### WHAT NEEDS TO BE DONE
Print, exactly as written, every line from the first line of the records below through the line containing "different keys). *)", and nothing further.

Stored data:
┄┄┄┄┄┄

(** A rate as the program computes it: a [float], or the [int] zero. *)
Inductive number : Type :=
| Int (n : Z)
| Float (f : float).

(** The conditional expression [total / t if t > 0 else 0], which both
    [StreamIn.get_stats] and [QuicClient.calculate_rates] use. *)
Definition rate (total : Z) (t : float) : result number :=
  if float_gt0 t
  then bind (int_truediv total t) (fun r => Ok (Float r))
  else Ok (Int 0).

(** [max(values)] over floats: the first of the largest values;
    [ValueError] on an empty sequence. *)
Definition max_float (values : list float) : result float :=
  match values with
  | [] => Raise ValueError
  | x :: r =>
      Ok (fold_left (fun m y => if PrimFloat.ltb m y then y else m) r x)
  end.

(** [sum(values)] over ints. *)
Definition sum (values : list Z) : Z := fold_left Z.add values 0.

(** ** Dictionaries

    Insertion-ordered, with the key comparison as a parameter: [==] on
    [int] keys, [==] on [float] keys (two distinct NaN objects are
    different keys). *)
Section Dict.
Variables K V : Type.
Variable key_eqb : K -> K -> bool.

Definition dict : Type := list (K * V).

Fixpoint dict_get (d : dict) (k : K) : option V :=
  match d with
  | [] => None
  | (k', v) :: r => if key_eqb k' k then Some v else dict_get r k
  end.

(** [d[k] = v]: an existing key keeps its place. *)
Fixpoint dict_set (d : dict) (k : K) (v : V) : dict :=
  match d with
  | [] => [(k, v)]
  | (k', v') :: r =>
      if key_eqb k' k then (k', v) :: r else (k', v') :: dict_set r k v
  end.

Definition dict_values (d : dict) : list V := map snd d.

(** [d[k]] on a [defaultdict] whose factory returns [default]. *)
Definition dict_get_default (default : V) (d : dict) (k : K) : V :=
  match dict_get d k with
  | Some v => v
  | None => default
  end.
End Dict.
Arguments dict_get {K V} key_eqb d k.
Arguments dict_set {K V} key_eqb d k v.
Arguments dict_values {K V} d.
Arguments dict_get_default {K V} key_eqb default d k.

(** ** More float arithmetic *)

(** [int(x)] for a [float]: the fraction is dropped; infinities and NaN
    are refused. *)
Definition int_of_float (x : float) : result Z :=
  match Prim2SF x with
  | S754_zero _ => Ok 0
  | S754_infinity _ => Raise OverflowError
  | S754_nan => Raise ValueError
  | S754_finite negative m e =>
      let magnitude :=
        if 0 <=? e then Z.pos m * 2 ^ e else Z.pos m / 2 ^ (- e) in
      Ok (if negative then - magnitude else magnitude)
  end.

(** An [int] as an exact binary number, before any rounding. *)
Definition exact_of_int (n : Z) : spec_float :=
  match n with
  | Z0 => S754_zero false
  | Z.pos m => S754_finite false m 0
  | Z.neg m => S754_finite true m 0
  end.

(** [a / b] for two [int]s: the quotient, correctly rounded. A zero
    dividend gives a zero whose sign is that of the quotient. *)
Definition int_int_truediv (a b : Z) : result float :=
  if b =? 0 then Raise ZeroDivisionError
  else if a =? 0 then
    Ok (if b <? 0 then PrimFloat.opp PrimFloat.zero else PrimFloat.zero)
  else
    let q := SF2Prim (SFdiv prec emax (exact_of_int a) (exact_of_int b)) in
    if PrimFloat.is_infinity q then Raise OverflowError else Ok q.

(** [x / n] for a number [x] and an [int] [n]. *)
Definition number_truediv (x : number) (n : Z) : result float :=
  match x with
  | Int a => int_int_truediv a n
  | Float f =>
      bind (float_of_int n) (fun y =>
      if PrimFloat.eqb y PrimFloat.zero then Raise ZeroDivisionError
      else Ok (PrimFloat.div f y))
  end.

(** ** [random]

    The generator is a stream of numbers: the call of [_randbelow(n)]
    that comes after [calls] others returns [random calls mod n]. *)
Section Random.
Variable random : nat -> Z.

Definition randbelow (calls : nat) (n : Z) : Z := random calls mod n.

(** [random.randint(a, b)] is [a + _randbelow(b - a + 1)]. *)
Definition randint (calls : nat) (a b : Z) : Z :=
  a + randbelow calls (b - a + 1).

(** [random.choice(seq)] is [seq[_randbelow(len(seq))]], for a sequence
    that is not empty. *)
Definition choice (calls : nat) (seq : str) : Z :=
  nth (Z.to_nat (randbelow calls (Z.of_nat (List.length seq)))) seq 0.

End Random.

(** [string.ascii_letters]. *)
Definition ascii_letters : str :=
  lit "abcdefghijklmnopqrstuvwxyzABCDEFGHIJKLMNOPQRSTUVWXYZ".

End Py.

(* ================================================================== *)
(** * QUIC_API.py: the packet codec *)
(* ================================================================== *)

Module QUIC_API.
Import Py.

Definition header_size : nat := 8.

(** [create_packet(packet_id, data='')]:
    [str(packet_id).zfill(8).encode() + str(data).encode()]. *)
Definition create_packet (packet_id : Z) (data : value) : result bytes :=
  bind (str_of_int packet_id) (fun id_str =>
  bind (encode (zfill 8 id_str)) (fun packet_id_encoded =>
  bind (to_str data) (fun data_str =>
  bind (encode data_str) (fun data_encoded =>
  Ok (packet_id_encoded ++ data_encoded))))).

(** The default argument [data=''] . *)
Definition create_ack (packet_id : Z) : result bytes :=
  create_packet packet_id (VStr []).

(** [parse_packet(packet)]: the first eight bytes, decoded, stripped and
    read by [int]; the rest as text when it is UTF-8, as raw bytes
    otherwise. *)
Definition parse_packet (packet : bytes) : result (Z * value) :=
  bind (decode (firstn header_size packet)) (fun header =>
  bind (int_of_str (strip header)) (fun packet_number =>
  let data := skipn header_size packet in
  match decode data with
  | Ok text => Ok (packet_number, VStr text)
  | Raise _ => Ok (packet_number, VBytes data)
  end)).

(** [create_data(size_in_bytes)]: one [random.choice] among the letters
    for each turn of [range(size_in_bytes)], [calls] draws having been made
    before. *)
Definition create_data (random : nat -> Z) (calls : nat)
    (size_in_bytes : Z) : str :=
  map (fun i => choice random (calls + i) ascii_letters)
      (seq 0 (Z.to_nat size_in_bytes)).

End QUIC_API.

(* ================================================================== *)
(** * Datagram sockets *)
(* ================================================================== *)

Module Net.
Import Py.

(** A socket address [(host, port)]. *)
Definition address : Type := str * Z.

(** What one call of [socket.recvfrom] gives back: a datagram with its
    source address, or an exception ([socket.timeout] when the socket's
    timeout expires). A [script] lists the results of the successive calls
    on one socket, as the tests' [recvfrom.side_effect] does; the buffer
    size passed to [recvfrom] is the socket's business and is not part of
    the result. *)
Inductive recv_result : Type :=
| Datagram (packet : bytes) (source : address)
| Raises (e : exn).

Definition script : Type := list recv_result.

(** How a call that reads from a scripted socket ends: it returns a value,
    it raises, or the script is used up while the call is still waiting in
    [recvfrom]. The state is kept in all three cases, since Python objects
    are mutated in place. *)
Inductive outcome (A S : Type) : Type :=
| Returned (a : A) (s : S) (inbox : script)
| Raised (e : exn) (s : S) (inbox : script)
| Blocked (s : S).
Arguments Returned {A S} a s inbox.
Arguments Raised {A S} e s inbox.
Arguments Blocked {A S} s.

(** A call that does not read from the socket. *)
Inductive step (S : Type) : Type :=
| Fine (s : S)
| Fail (e : exn) (s : S).
Arguments Fine {S} s.
Arguments Fail {S} e s.

End Net.

(* ================================================================== *)
(** * StreamIn.py: the channel receiver *)
(* ================================================================== *)

Module StreamIn.
Import Py QUIC_API Net.

(** The lines written to the stream's log file. *)
Inductive log_entry : Type :=
| LogConnecting (host : str) (port : Z)
| LogSentSyn (host : str) (port : Z)
| LogDataSize (size : Z)
| LogSentAck (packet_num : Z)
| LogReceivedEOF
| LogTimeout
| LogReceiveError (e : exn)
| LogReceived (packet_num : Z) (nbytes : Z)
| LogCompleted
| LogError (e : exn).
(** * Rufs - remote union file system: a shallow embedding

    The development follows the layout of the Go sources:

    - [GoLib]    the few functions of the Go standard library the code
                 relies on ([path.Clean], [path.Join], [path.Split],
                 [strings.HasPrefix], error values);
    - [Node]     package [node]: the RPC server ([checkToken], [Ping],
                 [Data]) and the RPC client ([RegisterPeer], [RemovePeer],
                 [SendRequest], [SendPing], [SendData]);
    - [Host]     a small model of the host of a branch: its file system
                 and the shared byte slice pool;
    - [Branch]   the branch engine of package [rufs]
                 ([constructSubPath], [ReadFile], [WriteFile], [ItemOp],
                 [Dir], [requestHandler]);
    - [Tree]     the tree client of package [rufs] ([findPathBranches],
                 [Dir], [ReadFile], [WriteFile]) over an oracle for the
                 answers of the remote branches;
    - [Props]    the properties under study, and [Examples], the inputs
                 they are tried on;
    - [NodePeers], [BranchIO], [TreeOps], [TreeAdmin]: more of the same
                 packages: the list of peers of the client, reading and
                 writing whole files, [Stat], [ItemOp] and [relPath] of the
                 tree, and its administration ([AddBranch], [AddMapping],
                 [Reset]); [MoreProps] and [MoreExamples] go with them;
    - [NodeFacts], [HostFacts], [BranchFacts], [TreeFacts]: the proofs,
                 followed by [NodeMoreFacts], [BranchMoreFacts],
                 [TreeItemFacts], [TreeClientFacts], [TreeAdminFacts] and
                 [TreeUtilFacts].

    Go values are modelled as follows: [string] is a Rocq [string] (a byte
    sequence), [[]byte] is [list byte], [int]/[int64] are [Z], a Go map
    with string keys is a [gmap string _], an [error] is [option error]
    ([None] is [nil]). *)

From Stdlib Require Import ZArith Lia Ascii String List.
From Stdlib.Strings Require Import Byte.
From stdpp Require Import base option list strings gmap pretty sorting.
Definition slice_to (s : string) (i : Z) : string := take (Z.to_nat i) s.
Definition slice_from (s : string) (i : Z) : string := drop (Z.to_nat i) s.

(** [s[i:i+1]]: the character at [i] as a string, empty out of range. *)
Definition char_at (s : string) (i : Z) : string :=
  take 1 (slice_from s i).

(** Truthiness of an optional string ([None] and [""] are falsy). *)
Definition truthy (o : option string) : bool :=
  match o with
  | Some (String _ _) => true
  | _ => false
  end.

(** [a or b] where [a] is an optional string. *)
Definition or_else (a b : option string) : option string :=
  if truthy a then a else b.

(** [str(b)] for a boolean, as an f-string renders it. *)
Definition of_bool (b : bool) : string := if b then "True" else "False".

(** [s.split(c)] *)
Fixpoint split_go (c : ascii) (cur : string) (s : string) : list string :=
  match s with
  | EmptyString => [String.rev cur]
  | String a s' =>
      if Ascii.eqb a c then String.rev cur :: split_go c EmptyString s'
      else split_go c (String a cur) s'
  end.

Definition split (s : string) (c : ascii) : list string :=
  split_go c EmptyString s.

(** [c in s] for a one-character [c]. *)
Fixpoint has_char (c : ascii) (s : string) : bool :=
  match s with
  | EmptyString => false
  | String a s' => Ascii.eqb a c || has_char c s'
  end.

(** The first [n] characters of [s] exist and are dots. *)
Fixpoint dots_only (n : nat) (s : string) : bool :=
  match n, s with
  | O, _ => true
  | S n', String c s' => Ascii.eqb c "." && dots_only n' s'
  | S _, EmptyString => false
  end.

End PyStr.

(** ** posixpath *)

Module PosixPath.

Definition sep : ascii := "/"%char.
Definition extsep : ascii := "."%char.

(** The loop of [genericpath._splitext] that skips the leading dots of
    the file name; [n] bounds the iterations by [dotIndex -
    filenameIndex]. *)
Fixpoint skip_leading_dots (p : string) (filenameIndex dotIndex : Z)
    (n : nat) : string * string :=
  match n with
  | O => (p, "")
  | S n' =>
      if negb (String.eqb (PyStr.char_at p filenameIndex) (String extsep ""))
      then (PyStr.slice_to p dotIndex, PyStr.slice_from p dotIndex)
      else skip_leading_dots p (filenameIndex + 1) dotIndex n'
  end.

(** [os.path.splitext(p)] *)
Definition splitext (p : string) : string * string :=
  let sepIndex := PyStr.rfind p sep in
  let dotIndex := PyStr.rfind p extsep in
  if sepIndex <? dotIndex then
    let filenameIndex := sepIndex + 1 in
    skip_leading_dots p filenameIndex dotIndex
      (Z.to_nat (dotIndex - filenameIndex))
  else (p, "").
(** * DocumentProcessor: chunking and lexical retrieval

    A shallow embedding of the [DocumentProcessor] class (the chunker
    [processFile] / [processPDF] / [processCSV] / [chunkText] and the
    retriever [findRelevantChunks]), of its callers in [App.tsx]
    ([handleFileUpload], [clearKnowledgeBase], [handleSendMessage]) and of
    [GeminiService.generateResponse], together with the properties its
    specification states about it and further properties read off the code.

    Conventions of the embedding:
    - a JavaScript string is the list of its code units; code units are
      taken in the range U+0000..U+00FF and carried by [ascii];
    - a JavaScript array is a [list]; [push] appends at the end;
    - an [async] method that resolves is [Normal v], one that rejects (or a
      synchronous [throw]) is [Throw e];
    - [console.log] is modelled by the list of lines written, returned next
      to the value;
    - the two [for] loops are well-founded recursions on the distance that
      the loop counter still has to travel;
    - the handlers of the component are functions on its state, run to
      their end one at a time; the model behind [generateContent], the
      clock and pdf.js are parameters. *)

From Equations Require Import Equations.
From Stdlib Require Import List String Ascii ZArith Arith Lia Bool.
From Stdlib Require Import DecimalString Sorted Permutation.
Import ListNotations.

Set Implicit Arguments.
Open Scope string_scope.
Open Scope list_scope.
Open Scope nat_scope.

(* ===================================================================== *)
(** * JavaScript strings *)
(* ===================================================================== *)

Module JsString.

Definition jsstring := list ascii.

Definition lit (s : string) : jsstring := list_ascii_of_string s.
Coercion lit : string >-> jsstring.

Definition code (c : ascii) : N := N_of_ascii c.

(** [String.prototype.toLowerCase], per code unit: A-Z and the Latin-1
    capitals U+00C0..U+00DE (U+00D7, the multiplication sign, apart). *)
Definition lowerChar (c : ascii) : ascii :=
  let n := code c in
  if ((65 <=? n) && (n <=? 90))%N
     || ((192 <=? n) && (n <=? 222) && negb (n =? 215))%N
  then ascii_of_N (n + 32)
  else c.

Definition toLowerCase (s : jsstring) : jsstring := map lowerChar s.

(** White space and line terminators as [trim] sees them: TAB, LF, VT, FF,
    CR, SPACE and NBSP. *)
Definition isWhiteSpace (c : ascii) : bool :=
  let n := code c in
  ((9 <=? n) && (n <=? 13) || (n =? 32) || (n =? 160))%N.

(** The class [\w] of a regular expression without the unicode flag. *)
Definition isWordChar (c : ascii) : bool :=
  let n := code c in
  ((48 <=? n) && (n <=? 57) || (65 <=? n) && (n <=? 90)
   || (97 <=? n) && (n <=? 122) || (n =? 95))%N.

Fixpoint trimStart (s : jsstring) : jsstring :=
  match s with
  | [] => []
  | c :: s' => if isWhiteSpace c then trimStart s' else s
  end.

Definition trimEnd (s : jsstring) : jsstring := rev (trimStart (rev s)).

Definition trim (s : jsstring) : jsstring := trimEnd (trimStart s).

(** [s.split(sep)] for a separator of one code unit. The result is never
    empty: the empty string splits into one empty string. *)
Fixpoint split (sep : ascii) (s : jsstring) : list jsstring :=
  match s with
  | [] => [[]]
  | c :: s' =>
      if Ascii.eqb c sep then [] :: split sep s'
      else match split sep s' with
           | [] => [[c]]
           | seg :: segs => (c :: seg) :: segs
           end
  end.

┄┄┄┄┄┄

### ANSWER BOX
(** A rate as the program computes it: a [float], or the [int] zero. *)
Inductive number : Type :=
| Int (n : Z)
| Float (f : float).

(** The conditional expression [total / t if t > 0 else 0], which both
    [StreamIn.get_stats] and [QuicClient.calculate_rates] use. *)
Definition rate (total : Z) (t : float) : result number :=
  if float_gt0 t
  then bind (int_truediv total t) (fun r => Ok (Float r))
  else Ok (Int 0).

(** [max(values)] over floats: the first of the largest values;
    [ValueError] on an empty sequence. *)
Definition max_float (values : list float) : result float :=
  match values with
  | [] => Raise ValueError
  | x :: r =>
      Ok (fold_left (fun m y => if PrimFloat.ltb m y then y else m) r x)
  end.

(** [sum(values)] over ints. *)
Definition sum (values : list Z) : Z := fold_left Z.add values 0.

(** ** Dictionaries

    Insertion-ordered, with the key comparison as a parameter: [==] on
    [int] keys, [==] on [float] keys (two distinct NaN objects are
    different keys). *)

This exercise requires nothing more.